→ The task
Count every line below that contains "repeat", then state the total with no other output.

-- -- --

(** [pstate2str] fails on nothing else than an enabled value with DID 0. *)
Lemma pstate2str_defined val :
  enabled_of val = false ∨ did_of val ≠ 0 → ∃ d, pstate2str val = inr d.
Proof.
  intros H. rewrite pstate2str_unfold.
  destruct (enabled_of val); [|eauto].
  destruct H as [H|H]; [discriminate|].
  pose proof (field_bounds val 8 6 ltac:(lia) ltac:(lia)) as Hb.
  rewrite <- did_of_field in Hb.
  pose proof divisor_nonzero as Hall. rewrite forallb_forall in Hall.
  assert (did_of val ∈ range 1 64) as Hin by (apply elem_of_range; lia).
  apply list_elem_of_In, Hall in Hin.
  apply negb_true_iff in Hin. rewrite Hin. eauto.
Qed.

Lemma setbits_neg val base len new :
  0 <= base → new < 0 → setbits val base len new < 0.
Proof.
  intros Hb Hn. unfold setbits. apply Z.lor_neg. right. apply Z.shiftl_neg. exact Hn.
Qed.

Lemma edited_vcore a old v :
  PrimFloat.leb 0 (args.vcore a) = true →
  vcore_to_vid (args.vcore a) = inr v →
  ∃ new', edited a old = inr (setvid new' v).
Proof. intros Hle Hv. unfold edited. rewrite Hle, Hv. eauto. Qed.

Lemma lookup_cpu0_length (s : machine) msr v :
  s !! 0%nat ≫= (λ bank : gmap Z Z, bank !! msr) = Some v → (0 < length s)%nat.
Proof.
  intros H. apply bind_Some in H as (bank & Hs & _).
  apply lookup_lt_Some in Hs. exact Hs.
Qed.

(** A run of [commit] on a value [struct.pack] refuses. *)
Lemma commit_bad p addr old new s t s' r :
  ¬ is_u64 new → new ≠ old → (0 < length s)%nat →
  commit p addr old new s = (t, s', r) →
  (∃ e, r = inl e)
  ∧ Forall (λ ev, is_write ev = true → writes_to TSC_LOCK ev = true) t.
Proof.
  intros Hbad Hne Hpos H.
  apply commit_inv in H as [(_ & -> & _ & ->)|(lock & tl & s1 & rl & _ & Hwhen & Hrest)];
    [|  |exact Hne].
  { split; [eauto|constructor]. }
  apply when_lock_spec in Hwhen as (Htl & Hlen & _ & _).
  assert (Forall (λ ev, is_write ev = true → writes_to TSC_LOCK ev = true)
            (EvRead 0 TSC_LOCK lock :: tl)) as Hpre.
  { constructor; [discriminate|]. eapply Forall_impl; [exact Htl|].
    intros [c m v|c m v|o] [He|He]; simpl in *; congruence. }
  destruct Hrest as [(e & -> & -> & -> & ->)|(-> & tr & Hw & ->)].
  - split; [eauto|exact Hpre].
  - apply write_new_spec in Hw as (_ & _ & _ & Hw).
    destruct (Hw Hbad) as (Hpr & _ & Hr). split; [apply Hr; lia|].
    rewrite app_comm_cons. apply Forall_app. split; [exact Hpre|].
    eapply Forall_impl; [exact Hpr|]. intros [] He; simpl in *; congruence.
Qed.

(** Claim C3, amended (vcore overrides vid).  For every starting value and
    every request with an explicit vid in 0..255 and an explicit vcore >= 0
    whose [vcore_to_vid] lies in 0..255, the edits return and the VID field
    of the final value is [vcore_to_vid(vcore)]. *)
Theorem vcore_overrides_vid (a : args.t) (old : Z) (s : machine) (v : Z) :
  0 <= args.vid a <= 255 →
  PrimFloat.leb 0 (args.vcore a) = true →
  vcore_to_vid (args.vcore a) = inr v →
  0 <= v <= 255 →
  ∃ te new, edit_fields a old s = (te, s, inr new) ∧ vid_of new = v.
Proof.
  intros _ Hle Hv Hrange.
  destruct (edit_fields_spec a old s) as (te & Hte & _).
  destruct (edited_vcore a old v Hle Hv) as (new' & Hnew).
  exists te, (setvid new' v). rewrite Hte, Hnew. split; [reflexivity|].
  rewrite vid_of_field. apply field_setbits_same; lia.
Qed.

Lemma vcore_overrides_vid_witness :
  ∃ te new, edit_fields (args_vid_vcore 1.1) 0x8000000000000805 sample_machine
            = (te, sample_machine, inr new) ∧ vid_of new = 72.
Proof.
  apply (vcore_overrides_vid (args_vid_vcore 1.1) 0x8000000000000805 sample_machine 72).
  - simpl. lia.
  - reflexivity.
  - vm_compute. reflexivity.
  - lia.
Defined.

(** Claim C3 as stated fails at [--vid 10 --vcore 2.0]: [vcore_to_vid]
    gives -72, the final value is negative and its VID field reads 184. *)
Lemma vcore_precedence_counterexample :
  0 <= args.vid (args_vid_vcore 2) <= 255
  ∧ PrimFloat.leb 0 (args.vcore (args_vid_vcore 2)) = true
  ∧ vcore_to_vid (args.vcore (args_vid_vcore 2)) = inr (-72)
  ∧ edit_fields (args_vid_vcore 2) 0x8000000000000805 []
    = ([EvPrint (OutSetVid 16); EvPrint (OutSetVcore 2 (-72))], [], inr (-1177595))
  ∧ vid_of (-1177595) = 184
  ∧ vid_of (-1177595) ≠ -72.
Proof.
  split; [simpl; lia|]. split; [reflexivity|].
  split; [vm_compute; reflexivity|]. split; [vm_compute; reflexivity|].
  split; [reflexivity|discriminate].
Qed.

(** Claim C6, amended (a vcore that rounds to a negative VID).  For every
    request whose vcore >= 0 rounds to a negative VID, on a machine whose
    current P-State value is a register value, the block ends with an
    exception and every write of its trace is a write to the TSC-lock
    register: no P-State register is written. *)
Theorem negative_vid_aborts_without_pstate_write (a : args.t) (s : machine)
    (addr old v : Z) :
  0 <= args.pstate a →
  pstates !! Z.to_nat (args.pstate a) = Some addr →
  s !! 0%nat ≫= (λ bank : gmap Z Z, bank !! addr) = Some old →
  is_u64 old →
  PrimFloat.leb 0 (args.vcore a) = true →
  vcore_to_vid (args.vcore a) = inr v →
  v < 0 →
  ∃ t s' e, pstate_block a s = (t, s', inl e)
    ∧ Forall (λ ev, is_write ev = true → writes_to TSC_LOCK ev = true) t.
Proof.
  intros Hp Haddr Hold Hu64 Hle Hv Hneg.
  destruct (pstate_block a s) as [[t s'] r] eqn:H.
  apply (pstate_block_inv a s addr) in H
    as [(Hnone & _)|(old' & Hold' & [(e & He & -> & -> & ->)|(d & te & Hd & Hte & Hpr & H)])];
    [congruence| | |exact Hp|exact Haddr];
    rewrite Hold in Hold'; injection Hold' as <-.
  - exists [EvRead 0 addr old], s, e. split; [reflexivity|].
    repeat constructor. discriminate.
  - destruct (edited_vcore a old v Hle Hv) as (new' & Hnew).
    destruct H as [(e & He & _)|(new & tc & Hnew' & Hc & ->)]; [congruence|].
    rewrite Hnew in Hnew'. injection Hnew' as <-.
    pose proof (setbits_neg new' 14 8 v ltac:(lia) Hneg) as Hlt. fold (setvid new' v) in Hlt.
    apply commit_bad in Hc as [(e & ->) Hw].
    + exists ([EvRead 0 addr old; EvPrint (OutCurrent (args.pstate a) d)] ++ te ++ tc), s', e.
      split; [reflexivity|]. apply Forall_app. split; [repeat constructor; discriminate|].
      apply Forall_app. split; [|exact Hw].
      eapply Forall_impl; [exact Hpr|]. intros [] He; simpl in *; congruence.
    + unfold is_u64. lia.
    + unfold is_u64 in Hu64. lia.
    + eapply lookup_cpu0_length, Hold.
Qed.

-- -- --

→ Completed exercise
2